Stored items
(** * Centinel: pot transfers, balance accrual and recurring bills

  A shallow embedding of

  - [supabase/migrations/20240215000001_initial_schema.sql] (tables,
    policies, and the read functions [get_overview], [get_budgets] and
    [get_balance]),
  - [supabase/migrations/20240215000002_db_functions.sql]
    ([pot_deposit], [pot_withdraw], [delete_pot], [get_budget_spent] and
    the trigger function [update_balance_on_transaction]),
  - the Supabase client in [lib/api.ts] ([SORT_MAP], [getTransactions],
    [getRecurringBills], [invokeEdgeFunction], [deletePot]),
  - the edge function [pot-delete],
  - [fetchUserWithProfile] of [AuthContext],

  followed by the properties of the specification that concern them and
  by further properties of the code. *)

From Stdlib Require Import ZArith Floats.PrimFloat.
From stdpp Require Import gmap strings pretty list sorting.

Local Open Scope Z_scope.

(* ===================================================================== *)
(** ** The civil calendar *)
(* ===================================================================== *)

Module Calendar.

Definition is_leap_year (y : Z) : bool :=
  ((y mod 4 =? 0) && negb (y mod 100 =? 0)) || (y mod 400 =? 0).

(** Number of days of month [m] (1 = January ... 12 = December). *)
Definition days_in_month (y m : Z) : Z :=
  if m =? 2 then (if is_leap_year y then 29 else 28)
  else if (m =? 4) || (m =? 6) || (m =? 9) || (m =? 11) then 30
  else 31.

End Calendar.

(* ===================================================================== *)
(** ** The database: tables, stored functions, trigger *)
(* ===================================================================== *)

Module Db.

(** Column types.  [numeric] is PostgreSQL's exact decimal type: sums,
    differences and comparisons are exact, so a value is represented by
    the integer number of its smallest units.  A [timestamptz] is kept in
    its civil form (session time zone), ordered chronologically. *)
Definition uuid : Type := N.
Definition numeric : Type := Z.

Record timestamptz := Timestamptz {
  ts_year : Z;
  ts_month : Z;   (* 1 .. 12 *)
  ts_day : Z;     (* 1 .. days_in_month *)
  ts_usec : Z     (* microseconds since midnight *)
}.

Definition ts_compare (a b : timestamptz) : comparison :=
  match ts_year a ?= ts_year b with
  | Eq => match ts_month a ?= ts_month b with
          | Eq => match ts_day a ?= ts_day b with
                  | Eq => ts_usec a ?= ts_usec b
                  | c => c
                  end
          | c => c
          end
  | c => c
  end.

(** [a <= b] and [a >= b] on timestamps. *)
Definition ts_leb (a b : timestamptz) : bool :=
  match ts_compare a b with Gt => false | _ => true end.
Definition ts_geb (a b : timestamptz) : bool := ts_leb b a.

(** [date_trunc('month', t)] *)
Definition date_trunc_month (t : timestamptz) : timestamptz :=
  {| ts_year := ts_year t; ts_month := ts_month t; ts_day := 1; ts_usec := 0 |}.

* _Requirement_
Examine the records above and give the number of lines in which the string "timestamptz" appears, with no other words.

* _Result for this exercise_
6